T.K.'s son Eugene met his first wife (Nancy) They got married..Gene was in the service.
As a kid my grandpa said that Jessie and Clyde would go to school and he would go fishing
all day or hide in the cemetary until time to walk home...They had no school buses.
He was promoted to the third grade, but never went a day...I asked him what he had to do,
he said his daddy had given him the choice to go back to school or work and he chose to work.
He said he would hoe cotton and corn, they had a team of mules, and a team of horses..
they had no tractor. He said his sister Jessie(Bless her heart)would wrap her feet in toesacks
and go to school..
My grandpa met my grandma Carmon at Foster School's by Oney. They rented from Oscar Deason..
They married 9-19,29 he was 22 she was 17. A baptist preacher married them..His name was
brother Patton.

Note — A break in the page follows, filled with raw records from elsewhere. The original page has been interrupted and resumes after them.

(** ** Searching *)

Fixpoint strspn_in (f : nat) (c a : Z) : M cmem Z :=
  match f with
  | O => fail OutOfFuel
  | S f => do x <- ldb a; if x =? 0 then ret a else if c =? x then ret a else strspn_in f c (a + 1)
  end.
Fixpoint strspn_from (f f' : nat) (p accept count : Z) : M cmem Z :=
  match f with
  | O => fail OutOfFuel
  | S f =>
      do c <- ldb p;
      if c =? 0 then ret count
      else
        do a <- strspn_in f' c accept;
        do x <- ldb a;
        if x =? 0 then ret count else strspn_from f f' (p + 1) accept (count + 1)
  end.
Definition strspn (s accept : Z) : M cmem Z := do f <- fuel; strspn_from f f s accept 0.

Fixpoint strpbrk_in (f : nat) (c sc2 : Z) : M cmem bool :=
  match f with
  | O => fail OutOfFuel
  | S f => do x <- ldb sc2; if x =? 0 then ret false else if c =? x then ret true else strpbrk_in f c (sc2 + 1)
  end.
Fixpoint strpbrk_from (f f' : nat) (sc1 ct : Z) : M cmem Z :=
  match f with
  | O => fail OutOfFuel
  | S f =>
      do c <- ldb sc1;
      if c =? 0 then ret 0
      else do found <- strpbrk_in f' c ct; if found : bool then ret sc1 else strpbrk_from f f' (sc1 + 1) ct
  end.
Definition strpbrk (cs ct : Z) : M cmem Z := do f <- fuel; strpbrk_from f f cs ct.

(** [l1] and [l2] are [int]s. *)
Fixpoint strstr_from (f : nat) (s1 s2 l1 l2 : Z) : M cmem Z :=
  if l2 <=? l1 then
    match f with
    | O => fail OutOfFuel
    | S f => do r <- memcmp s1 s2 l2; if r =? 0 then ret s1 else strstr_from f (s1 + 1) s2 (l1 - 1) l2
    end
  else ret 0.
Definition strstr (s1 s2 : Z) : M cmem Z :=
  do l2 <- strlen s2;
  let l2 := s32 l2 in
  if l2 =? 0 then ret s1
  else
    do l1 <- strlen s1;
    do f <- fuel;
    strstr_from f s1 s2 (s32 l1) l2.

(** What is returned, with what is left in [___strtok]. *)
Definition strtok (saved s ct : Z) : M cmem (Z * Z) :=
  let sbegin := if negb (s =? 0) then s else saved in
  if sbegin =? 0 then ret (0, saved)
  else
    do n <- strspn sbegin ct;
    let sbegin := sbegin + n in
    do c <- ldb sbegin;
    if c =? 0 then ret (0, 0)
    else
      do send <- strpbrk sbegin ct;
      do send <-
        (if negb (send =? 0) then
           do c <- ldb send;
           if negb (c =? 0) then stb send 0 ;; ret (send + 1) else ret send
         else ret send);
      ret (sbegin, send).

Section chars.
Context (char_signed : bool).

(** A [char] as an [int]. *)
Definition cval (b : Z) : Z := if char_signed then schar b else b.

Fixpoint strchr_from (f : nat) (s c : Z) : M cmem Z :=
  match f with
  | O => fail OutOfFuel
  | S f => do x <- ldb s; if x =? c mod 256 then ret s else if x =? 0 then ret 0 else strchr_from f (s + 1) c
  end.
Definition strchr (s c : Z) : M cmem Z := do f <- fuel; strchr_from f s c.

Fixpoint strrchr_from (f : nat) (s c last : Z) : M cmem Z :=
  match f with
  | O => fail OutOfFuel
  | S f => do x <- ldb s; if x =? 0 then ret last else strrchr_from f (s + 1) c (if cval x =? c then s else last)
  end.
Definition strrchr (s c : Z) : M cmem Z := do f <- fuel; strrchr_from f s c (if negb (c =? 0) then 0 else s).

(** ** Comparing *)

Fixpoint strcmp_from (f : nat) (cs ct : Z) : M cmem Z :=
  match f with
  | O => fail OutOfFuel
  | S f =>
      do a <- ldb cs;
      do b <- ldb ct;
      let res := schar (cval a - cval b) in
      if negb (res =? 0) || (a =? 0) then ret res else strcmp_from f (cs + 1) (ct + 1)
  end.
Definition strcmp (cs ct : Z) : M cmem Z := do f <- fuel; strcmp_from f cs ct.
Definition strcoll (s1 s2 : Z) : M cmem Z := strcmp s1 s2.
(* ===== verification/LibcStdlib.v ===== *)
(** * Numbers, random numbers and searching of the C library

    [lib/libc/atoi.c], [strtol.c], [strtoll.c], [rand.c] and [bsearch.c], over the memory of [LibcMem].  [errno] is handed in and
    returned; an [endptr] is a place in the memory, or zero. *)

From stdpp Require Import base gmap list numbers.
From S2P Require Import Prelude Align LibcMem LibcString.

Definition EINVAL : Z := 22.
Definition ERANGE : Z := 34.
Definition ULONG_MAX : Z := 2 ^ 64 - 1.
Definition LONG_MAX : Z := 2 ^ 63 - 1.
Definition LONG_MIN : Z := - 2 ^ 63.

(** ** [atoi.c] *)

Definition hexval (c : Z) : Z :=
  if (48 <=? c) && (c <=? 57) then c - 48
  else if (97 <=? c) && (c <=? 102) then c - 97 + 10
  else if (65 <=? c) && (c <=? 70) then c - 65 + 10
  else 0.

Section chars.
Context (char_signed : bool).
Notation cval := (cval char_signed).

(** The first place from [p] on that is not white space. *)
Fixpoint skip_space (f : nat) (p : Z) : M cmem Z :=
  match f with
  | O => fail OutOfFuel
  | S f => do c <- ldb p; if isspace (cval c) then skip_space f (p + 1) else ret p
  end.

Oh and by the way he said his daughter Louise was named after his mother
Bertha's brother(Uncle Willie's )daughter Louise.
He said his mother was Cherokee, and Menomenee(Wisconsin) I think...There is a place
called Menominee Falls..there.
He said his mother was a good cook...She would cut wood and do laundry in an iron pot
with wood burning underneath it(wash pot) they called it.
He also said as a boy in Gerty , OK there wasn't any pavement anywhere..just dirt streets
...he can remember when his uncle would come to visit he would run just to see the tracks
made in the streets..("It was a pitiful time, God was good to us" he said).
Lewis was the uncles name, Lewis Brenninger, he lived in McCalester, OK.
He remembers while he was in school that his teacher give him a lead pencil because he
learned how to spell, and another when he learned how to count from 1 to 100.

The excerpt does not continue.